Start at the line with "destruct (system_live t" in the records below, stop at the line with "assert (Hit : forall", and return every line in that span exactly, the two end lines included.

|---|

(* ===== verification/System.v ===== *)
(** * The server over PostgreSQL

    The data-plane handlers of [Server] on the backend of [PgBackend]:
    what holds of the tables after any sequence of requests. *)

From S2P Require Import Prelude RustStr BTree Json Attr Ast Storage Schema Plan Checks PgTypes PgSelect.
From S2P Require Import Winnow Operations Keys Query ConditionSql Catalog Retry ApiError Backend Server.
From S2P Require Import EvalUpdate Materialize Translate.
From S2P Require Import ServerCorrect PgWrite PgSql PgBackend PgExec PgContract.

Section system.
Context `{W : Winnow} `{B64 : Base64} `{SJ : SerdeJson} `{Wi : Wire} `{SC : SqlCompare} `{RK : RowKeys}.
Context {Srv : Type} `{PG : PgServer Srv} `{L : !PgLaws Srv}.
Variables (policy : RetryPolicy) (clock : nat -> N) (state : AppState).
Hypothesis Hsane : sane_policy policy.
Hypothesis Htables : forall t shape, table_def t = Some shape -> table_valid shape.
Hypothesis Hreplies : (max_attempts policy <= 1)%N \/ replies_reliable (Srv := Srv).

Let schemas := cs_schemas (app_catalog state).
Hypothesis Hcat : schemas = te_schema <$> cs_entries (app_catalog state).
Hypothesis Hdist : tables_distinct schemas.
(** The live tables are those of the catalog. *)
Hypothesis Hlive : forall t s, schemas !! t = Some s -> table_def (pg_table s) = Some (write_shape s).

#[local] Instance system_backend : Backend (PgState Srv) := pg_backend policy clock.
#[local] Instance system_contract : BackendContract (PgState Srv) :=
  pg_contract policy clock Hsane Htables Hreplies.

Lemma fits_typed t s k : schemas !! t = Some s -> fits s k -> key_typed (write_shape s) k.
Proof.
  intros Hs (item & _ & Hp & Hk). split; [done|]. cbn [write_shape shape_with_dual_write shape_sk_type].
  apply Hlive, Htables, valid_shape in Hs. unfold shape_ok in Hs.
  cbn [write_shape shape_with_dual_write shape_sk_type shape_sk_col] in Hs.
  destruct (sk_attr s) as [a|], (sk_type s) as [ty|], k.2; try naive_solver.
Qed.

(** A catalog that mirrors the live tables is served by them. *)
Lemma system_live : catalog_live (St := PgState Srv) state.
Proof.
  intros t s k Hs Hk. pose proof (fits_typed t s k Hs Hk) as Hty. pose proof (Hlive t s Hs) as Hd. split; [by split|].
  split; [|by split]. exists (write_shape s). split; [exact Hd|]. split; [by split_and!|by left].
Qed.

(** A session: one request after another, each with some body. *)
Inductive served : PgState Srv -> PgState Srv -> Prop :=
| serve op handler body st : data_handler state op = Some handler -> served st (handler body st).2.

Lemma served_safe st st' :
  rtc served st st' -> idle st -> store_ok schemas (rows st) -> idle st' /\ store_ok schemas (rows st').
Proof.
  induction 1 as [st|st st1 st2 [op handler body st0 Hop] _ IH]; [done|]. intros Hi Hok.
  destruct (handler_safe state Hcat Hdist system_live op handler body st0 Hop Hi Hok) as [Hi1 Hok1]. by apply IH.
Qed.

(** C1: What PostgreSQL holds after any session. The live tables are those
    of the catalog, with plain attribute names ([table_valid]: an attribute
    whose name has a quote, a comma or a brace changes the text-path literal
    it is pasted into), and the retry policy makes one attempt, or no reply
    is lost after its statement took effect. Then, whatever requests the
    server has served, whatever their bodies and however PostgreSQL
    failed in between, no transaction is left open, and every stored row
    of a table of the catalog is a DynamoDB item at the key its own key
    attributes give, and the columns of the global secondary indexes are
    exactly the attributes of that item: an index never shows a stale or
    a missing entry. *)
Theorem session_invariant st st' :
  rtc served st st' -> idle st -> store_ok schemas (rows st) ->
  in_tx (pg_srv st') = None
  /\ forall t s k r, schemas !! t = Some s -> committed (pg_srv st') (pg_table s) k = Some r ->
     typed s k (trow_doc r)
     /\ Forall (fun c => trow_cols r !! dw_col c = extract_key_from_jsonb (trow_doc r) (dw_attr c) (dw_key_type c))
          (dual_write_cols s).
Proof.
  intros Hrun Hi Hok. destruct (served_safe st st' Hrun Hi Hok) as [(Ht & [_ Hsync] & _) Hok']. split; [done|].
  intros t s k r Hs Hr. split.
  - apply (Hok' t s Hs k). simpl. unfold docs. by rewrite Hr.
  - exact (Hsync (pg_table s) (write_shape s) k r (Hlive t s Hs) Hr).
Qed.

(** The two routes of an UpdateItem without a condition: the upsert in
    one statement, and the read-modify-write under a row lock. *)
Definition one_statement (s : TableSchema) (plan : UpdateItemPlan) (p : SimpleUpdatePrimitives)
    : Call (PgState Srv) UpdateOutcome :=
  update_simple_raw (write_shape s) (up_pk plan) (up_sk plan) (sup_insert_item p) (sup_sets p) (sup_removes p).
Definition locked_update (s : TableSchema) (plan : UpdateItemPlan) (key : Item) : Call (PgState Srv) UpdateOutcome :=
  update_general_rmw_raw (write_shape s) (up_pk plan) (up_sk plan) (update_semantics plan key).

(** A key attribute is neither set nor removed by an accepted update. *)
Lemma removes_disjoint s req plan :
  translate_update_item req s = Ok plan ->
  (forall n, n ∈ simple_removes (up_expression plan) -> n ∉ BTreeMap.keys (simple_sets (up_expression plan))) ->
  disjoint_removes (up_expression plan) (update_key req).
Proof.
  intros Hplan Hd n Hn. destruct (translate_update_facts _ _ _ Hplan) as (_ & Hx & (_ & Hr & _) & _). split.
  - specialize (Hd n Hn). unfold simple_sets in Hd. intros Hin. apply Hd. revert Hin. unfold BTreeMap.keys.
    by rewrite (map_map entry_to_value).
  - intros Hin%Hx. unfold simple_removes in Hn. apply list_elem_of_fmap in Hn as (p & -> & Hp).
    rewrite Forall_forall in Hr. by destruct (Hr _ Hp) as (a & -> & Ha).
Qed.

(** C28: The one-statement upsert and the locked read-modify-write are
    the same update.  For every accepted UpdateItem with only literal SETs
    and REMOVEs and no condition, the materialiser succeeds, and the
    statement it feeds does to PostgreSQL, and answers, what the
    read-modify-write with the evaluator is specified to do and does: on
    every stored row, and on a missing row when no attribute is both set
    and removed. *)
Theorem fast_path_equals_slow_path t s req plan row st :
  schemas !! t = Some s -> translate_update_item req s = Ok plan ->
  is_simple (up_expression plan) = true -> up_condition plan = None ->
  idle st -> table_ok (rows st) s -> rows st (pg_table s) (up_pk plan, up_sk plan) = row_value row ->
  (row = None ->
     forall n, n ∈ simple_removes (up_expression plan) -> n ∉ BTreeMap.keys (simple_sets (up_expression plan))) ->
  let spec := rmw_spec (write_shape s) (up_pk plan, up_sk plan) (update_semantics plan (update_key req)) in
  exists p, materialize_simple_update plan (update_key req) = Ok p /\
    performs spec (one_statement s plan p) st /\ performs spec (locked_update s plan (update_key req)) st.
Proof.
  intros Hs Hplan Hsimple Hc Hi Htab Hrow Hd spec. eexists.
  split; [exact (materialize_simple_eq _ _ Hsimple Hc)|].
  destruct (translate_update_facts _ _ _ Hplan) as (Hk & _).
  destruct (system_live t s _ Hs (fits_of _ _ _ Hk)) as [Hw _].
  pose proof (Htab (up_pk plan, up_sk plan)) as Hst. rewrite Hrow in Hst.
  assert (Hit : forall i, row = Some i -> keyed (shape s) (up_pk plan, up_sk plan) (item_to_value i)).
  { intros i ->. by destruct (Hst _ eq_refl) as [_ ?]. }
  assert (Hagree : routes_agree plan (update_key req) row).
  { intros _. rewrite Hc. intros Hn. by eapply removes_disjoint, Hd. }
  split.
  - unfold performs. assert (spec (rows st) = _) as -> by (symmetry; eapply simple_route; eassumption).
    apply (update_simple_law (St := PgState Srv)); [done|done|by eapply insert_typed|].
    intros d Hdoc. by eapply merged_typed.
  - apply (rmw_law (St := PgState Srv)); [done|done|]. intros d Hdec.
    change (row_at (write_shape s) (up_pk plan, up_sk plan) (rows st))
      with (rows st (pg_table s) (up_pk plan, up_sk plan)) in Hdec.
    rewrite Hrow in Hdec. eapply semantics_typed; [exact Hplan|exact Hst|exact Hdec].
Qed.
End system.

|---|

* Answer to the exercise:
  destruct (system_live t s _ Hs (fits_of _ _ _ Hk)) as [Hw _].
  pose proof (Htab (up_pk plan, up_sk plan)) as Hst. rewrite Hrow in Hst.
  assert (Hit : forall i, row = Some i -> keyed (shape s) (up_pk plan, up_sk plan) (item_to_value i)).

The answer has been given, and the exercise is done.